== Segment start ==

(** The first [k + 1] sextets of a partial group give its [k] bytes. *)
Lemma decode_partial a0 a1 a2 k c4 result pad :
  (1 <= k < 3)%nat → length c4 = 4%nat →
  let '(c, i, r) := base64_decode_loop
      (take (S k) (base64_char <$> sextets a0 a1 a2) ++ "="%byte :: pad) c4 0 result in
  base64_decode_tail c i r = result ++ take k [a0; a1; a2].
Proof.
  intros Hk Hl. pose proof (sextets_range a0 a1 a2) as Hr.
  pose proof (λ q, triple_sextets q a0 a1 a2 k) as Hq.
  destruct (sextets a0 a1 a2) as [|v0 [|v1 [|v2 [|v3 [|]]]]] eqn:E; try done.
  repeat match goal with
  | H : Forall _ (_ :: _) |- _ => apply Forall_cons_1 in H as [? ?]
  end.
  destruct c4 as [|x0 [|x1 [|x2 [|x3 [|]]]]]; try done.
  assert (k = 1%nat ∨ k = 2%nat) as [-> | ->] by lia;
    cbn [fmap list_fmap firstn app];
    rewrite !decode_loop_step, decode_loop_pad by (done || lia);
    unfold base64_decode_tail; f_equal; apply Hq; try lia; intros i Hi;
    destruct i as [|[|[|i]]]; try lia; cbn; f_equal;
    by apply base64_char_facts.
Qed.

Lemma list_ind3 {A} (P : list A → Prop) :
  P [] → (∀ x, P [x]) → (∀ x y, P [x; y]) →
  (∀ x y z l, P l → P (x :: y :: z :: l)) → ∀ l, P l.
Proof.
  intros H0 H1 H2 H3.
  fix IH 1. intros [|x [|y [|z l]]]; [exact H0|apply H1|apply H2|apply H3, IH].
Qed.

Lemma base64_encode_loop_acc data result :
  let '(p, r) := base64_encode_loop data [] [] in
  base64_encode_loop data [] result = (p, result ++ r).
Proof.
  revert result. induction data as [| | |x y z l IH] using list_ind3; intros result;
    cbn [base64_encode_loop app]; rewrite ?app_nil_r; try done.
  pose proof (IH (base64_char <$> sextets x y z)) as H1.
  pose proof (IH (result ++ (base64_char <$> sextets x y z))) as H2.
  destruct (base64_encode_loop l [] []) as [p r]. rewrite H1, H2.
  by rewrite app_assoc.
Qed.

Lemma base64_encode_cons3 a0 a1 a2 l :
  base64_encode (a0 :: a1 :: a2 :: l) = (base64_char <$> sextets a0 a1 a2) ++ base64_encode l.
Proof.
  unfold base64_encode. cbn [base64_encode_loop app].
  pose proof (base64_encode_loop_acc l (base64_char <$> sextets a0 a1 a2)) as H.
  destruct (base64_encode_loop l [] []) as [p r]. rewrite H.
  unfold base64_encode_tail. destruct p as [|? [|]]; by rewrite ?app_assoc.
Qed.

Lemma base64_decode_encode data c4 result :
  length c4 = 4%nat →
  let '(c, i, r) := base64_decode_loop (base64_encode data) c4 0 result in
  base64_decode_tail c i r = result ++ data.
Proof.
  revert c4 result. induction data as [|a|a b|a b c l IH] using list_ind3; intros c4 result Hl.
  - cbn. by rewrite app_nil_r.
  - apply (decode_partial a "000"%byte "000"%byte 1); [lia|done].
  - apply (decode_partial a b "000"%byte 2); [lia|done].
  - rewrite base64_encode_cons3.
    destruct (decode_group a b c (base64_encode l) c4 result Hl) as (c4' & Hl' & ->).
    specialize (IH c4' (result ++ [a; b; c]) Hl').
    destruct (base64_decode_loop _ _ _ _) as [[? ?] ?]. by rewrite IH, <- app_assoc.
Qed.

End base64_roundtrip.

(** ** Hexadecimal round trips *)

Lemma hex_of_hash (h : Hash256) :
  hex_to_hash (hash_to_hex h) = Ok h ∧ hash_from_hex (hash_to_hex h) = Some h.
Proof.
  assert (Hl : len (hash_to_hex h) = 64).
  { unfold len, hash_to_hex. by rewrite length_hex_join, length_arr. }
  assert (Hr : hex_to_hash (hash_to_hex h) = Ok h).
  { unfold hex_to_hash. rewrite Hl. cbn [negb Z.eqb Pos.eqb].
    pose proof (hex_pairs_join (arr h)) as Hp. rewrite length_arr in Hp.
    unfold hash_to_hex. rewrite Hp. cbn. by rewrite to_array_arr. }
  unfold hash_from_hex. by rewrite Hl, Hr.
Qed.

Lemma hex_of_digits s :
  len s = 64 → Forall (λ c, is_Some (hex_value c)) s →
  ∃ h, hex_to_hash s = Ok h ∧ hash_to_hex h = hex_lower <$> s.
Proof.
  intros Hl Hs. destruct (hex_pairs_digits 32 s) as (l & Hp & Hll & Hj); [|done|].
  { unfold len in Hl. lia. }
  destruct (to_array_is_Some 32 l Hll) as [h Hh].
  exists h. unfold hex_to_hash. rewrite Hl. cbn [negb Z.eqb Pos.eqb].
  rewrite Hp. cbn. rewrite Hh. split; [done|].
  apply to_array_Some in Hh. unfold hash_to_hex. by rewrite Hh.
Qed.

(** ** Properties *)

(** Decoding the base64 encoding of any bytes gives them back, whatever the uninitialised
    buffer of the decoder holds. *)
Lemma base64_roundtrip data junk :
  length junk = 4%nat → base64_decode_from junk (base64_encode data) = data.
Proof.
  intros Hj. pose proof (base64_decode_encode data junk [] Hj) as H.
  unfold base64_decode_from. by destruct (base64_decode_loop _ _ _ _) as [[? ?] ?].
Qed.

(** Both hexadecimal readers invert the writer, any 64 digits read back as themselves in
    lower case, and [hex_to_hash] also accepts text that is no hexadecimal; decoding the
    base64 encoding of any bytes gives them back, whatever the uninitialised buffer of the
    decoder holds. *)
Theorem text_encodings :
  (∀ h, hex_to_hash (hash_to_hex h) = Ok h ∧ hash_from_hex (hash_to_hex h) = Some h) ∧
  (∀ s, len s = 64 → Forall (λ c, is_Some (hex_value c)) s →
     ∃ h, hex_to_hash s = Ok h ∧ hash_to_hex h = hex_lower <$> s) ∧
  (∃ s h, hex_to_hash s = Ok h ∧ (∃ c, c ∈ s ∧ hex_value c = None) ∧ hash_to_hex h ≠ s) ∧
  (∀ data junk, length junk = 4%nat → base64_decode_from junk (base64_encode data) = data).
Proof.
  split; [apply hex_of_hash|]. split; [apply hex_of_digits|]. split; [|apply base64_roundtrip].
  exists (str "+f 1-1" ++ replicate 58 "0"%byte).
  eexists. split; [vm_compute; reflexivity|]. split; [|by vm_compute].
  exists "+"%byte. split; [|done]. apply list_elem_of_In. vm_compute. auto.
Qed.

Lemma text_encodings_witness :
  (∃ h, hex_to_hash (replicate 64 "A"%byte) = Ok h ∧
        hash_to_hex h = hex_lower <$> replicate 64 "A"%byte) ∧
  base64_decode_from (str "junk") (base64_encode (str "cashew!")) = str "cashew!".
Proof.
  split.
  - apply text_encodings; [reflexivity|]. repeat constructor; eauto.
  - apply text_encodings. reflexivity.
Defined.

== Segment end ==
== Segment start ==

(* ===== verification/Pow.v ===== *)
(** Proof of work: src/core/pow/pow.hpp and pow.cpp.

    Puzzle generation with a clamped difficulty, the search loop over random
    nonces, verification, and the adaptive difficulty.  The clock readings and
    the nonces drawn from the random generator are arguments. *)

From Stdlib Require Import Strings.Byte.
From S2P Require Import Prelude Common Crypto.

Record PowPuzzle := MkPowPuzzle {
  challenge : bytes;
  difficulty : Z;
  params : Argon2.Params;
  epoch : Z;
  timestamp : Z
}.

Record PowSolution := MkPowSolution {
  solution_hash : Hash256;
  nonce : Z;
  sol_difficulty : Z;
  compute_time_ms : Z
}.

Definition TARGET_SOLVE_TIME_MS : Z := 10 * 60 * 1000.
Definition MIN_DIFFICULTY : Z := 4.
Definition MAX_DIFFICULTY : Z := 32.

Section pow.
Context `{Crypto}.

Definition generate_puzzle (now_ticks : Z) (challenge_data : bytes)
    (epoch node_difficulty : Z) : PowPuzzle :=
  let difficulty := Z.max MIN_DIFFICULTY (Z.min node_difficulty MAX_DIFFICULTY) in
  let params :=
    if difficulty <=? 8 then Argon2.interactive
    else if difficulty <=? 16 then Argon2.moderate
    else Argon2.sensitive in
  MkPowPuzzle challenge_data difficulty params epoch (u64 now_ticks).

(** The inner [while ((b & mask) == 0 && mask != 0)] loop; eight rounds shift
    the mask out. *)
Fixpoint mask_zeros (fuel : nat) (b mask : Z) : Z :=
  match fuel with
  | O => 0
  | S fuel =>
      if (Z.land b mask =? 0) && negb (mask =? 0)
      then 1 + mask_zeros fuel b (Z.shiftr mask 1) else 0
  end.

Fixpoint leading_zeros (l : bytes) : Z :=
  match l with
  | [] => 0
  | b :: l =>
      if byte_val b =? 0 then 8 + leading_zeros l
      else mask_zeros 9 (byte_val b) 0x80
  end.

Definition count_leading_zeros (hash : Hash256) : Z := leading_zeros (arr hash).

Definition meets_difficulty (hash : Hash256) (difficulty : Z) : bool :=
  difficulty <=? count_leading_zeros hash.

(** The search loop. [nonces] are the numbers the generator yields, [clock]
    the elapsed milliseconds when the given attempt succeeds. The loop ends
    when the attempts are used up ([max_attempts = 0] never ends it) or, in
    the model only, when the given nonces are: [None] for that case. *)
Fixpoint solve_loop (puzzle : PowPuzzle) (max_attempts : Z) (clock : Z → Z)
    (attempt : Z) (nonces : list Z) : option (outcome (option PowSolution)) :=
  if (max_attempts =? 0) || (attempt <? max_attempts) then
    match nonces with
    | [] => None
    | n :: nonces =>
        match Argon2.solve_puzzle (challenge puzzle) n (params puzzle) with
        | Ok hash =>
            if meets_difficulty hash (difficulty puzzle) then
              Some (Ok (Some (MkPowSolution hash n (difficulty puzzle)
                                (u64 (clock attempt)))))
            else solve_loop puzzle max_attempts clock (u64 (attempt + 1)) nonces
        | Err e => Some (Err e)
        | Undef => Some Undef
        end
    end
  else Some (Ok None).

== Segment end ==
== Segment start ==

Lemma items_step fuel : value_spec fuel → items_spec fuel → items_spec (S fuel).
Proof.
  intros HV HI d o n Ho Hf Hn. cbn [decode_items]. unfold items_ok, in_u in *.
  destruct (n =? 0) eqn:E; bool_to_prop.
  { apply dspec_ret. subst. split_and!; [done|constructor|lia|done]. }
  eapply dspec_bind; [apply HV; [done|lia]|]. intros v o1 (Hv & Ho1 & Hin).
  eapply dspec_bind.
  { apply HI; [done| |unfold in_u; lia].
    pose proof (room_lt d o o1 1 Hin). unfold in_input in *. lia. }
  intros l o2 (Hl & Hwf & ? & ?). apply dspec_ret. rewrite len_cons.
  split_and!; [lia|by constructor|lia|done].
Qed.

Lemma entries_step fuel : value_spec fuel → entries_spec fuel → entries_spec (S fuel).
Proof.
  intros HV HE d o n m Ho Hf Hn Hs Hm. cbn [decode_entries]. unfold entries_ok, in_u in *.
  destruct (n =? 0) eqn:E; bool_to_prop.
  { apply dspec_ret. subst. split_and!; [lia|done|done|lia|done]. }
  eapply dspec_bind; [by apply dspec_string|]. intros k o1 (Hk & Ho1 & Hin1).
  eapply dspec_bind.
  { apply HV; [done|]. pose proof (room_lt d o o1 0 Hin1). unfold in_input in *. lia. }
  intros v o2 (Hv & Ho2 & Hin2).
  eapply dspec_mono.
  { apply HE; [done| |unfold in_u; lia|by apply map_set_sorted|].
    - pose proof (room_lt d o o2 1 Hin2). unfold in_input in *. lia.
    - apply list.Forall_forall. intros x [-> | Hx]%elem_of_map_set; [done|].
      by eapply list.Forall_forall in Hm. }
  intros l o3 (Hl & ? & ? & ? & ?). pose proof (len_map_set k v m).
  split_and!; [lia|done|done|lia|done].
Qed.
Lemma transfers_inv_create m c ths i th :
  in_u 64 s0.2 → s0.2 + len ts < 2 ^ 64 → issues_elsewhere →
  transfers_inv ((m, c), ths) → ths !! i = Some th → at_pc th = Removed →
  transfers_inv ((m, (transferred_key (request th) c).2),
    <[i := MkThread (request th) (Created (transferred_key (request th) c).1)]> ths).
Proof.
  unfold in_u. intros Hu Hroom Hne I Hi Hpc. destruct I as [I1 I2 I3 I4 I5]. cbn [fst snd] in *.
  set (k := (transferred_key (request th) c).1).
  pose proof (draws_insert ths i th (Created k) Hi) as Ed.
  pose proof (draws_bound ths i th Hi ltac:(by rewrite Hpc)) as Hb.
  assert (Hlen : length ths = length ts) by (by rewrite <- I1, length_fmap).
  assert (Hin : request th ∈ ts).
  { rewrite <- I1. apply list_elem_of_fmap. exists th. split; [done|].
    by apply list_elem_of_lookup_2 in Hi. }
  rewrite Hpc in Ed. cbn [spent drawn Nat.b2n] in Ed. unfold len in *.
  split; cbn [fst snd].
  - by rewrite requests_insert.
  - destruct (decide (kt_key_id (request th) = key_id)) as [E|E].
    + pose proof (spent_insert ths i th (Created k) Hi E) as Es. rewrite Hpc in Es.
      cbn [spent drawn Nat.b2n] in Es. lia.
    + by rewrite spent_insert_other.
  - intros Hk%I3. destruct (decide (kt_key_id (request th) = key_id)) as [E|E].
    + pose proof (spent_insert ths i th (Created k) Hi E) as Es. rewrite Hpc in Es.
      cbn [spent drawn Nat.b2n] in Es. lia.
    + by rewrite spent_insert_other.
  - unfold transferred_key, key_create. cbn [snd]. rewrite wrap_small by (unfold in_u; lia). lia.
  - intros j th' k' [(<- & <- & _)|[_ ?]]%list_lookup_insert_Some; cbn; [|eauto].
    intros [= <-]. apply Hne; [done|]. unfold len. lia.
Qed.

== Segment end ==

* _Exercise_:
Give again exactly, and only, the lines above starting at the one with "Definition MIN_DIFFICULTY : Z := 4." and ending at the one with "the model only, when".

* _Finished exercise_:
Definition MIN_DIFFICULTY : Z := 4.
Definition MAX_DIFFICULTY : Z := 32.

Section pow.
Context `{Crypto}.

Definition generate_puzzle (now_ticks : Z) (challenge_data : bytes)
    (epoch node_difficulty : Z) : PowPuzzle :=
  let difficulty := Z.max MIN_DIFFICULTY (Z.min node_difficulty MAX_DIFFICULTY) in
  let params :=
    if difficulty <=? 8 then Argon2.interactive
    else if difficulty <=? 16 then Argon2.moderate
    else Argon2.sensitive in
  MkPowPuzzle challenge_data difficulty params epoch (u64 now_ticks).

(** The inner [while ((b & mask) == 0 && mask != 0)] loop; eight rounds shift
    the mask out. *)
Fixpoint mask_zeros (fuel : nat) (b mask : Z) : Z :=
  match fuel with
  | O => 0
  | S fuel =>
      if (Z.land b mask =? 0) && negb (mask =? 0)
      then 1 + mask_zeros fuel b (Z.shiftr mask 1) else 0
  end.

Fixpoint leading_zeros (l : bytes) : Z :=
  match l with
  | [] => 0
  | b :: l =>
      if byte_val b =? 0 then 8 + leading_zeros l
      else mask_zeros 9 (byte_val b) 0x80
  end.

Definition count_leading_zeros (hash : Hash256) : Z := leading_zeros (arr hash).

Definition meets_difficulty (hash : Hash256) (difficulty : Z) : bool :=
  difficulty <=? count_leading_zeros hash.

(** The search loop. [nonces] are the numbers the generator yields, [clock]
    the elapsed milliseconds when the given attempt succeeds. The loop ends
    when the attempts are used up ([max_attempts = 0] never ends it) or, in
    the model only, when the given nonces are: [None] for that case. *)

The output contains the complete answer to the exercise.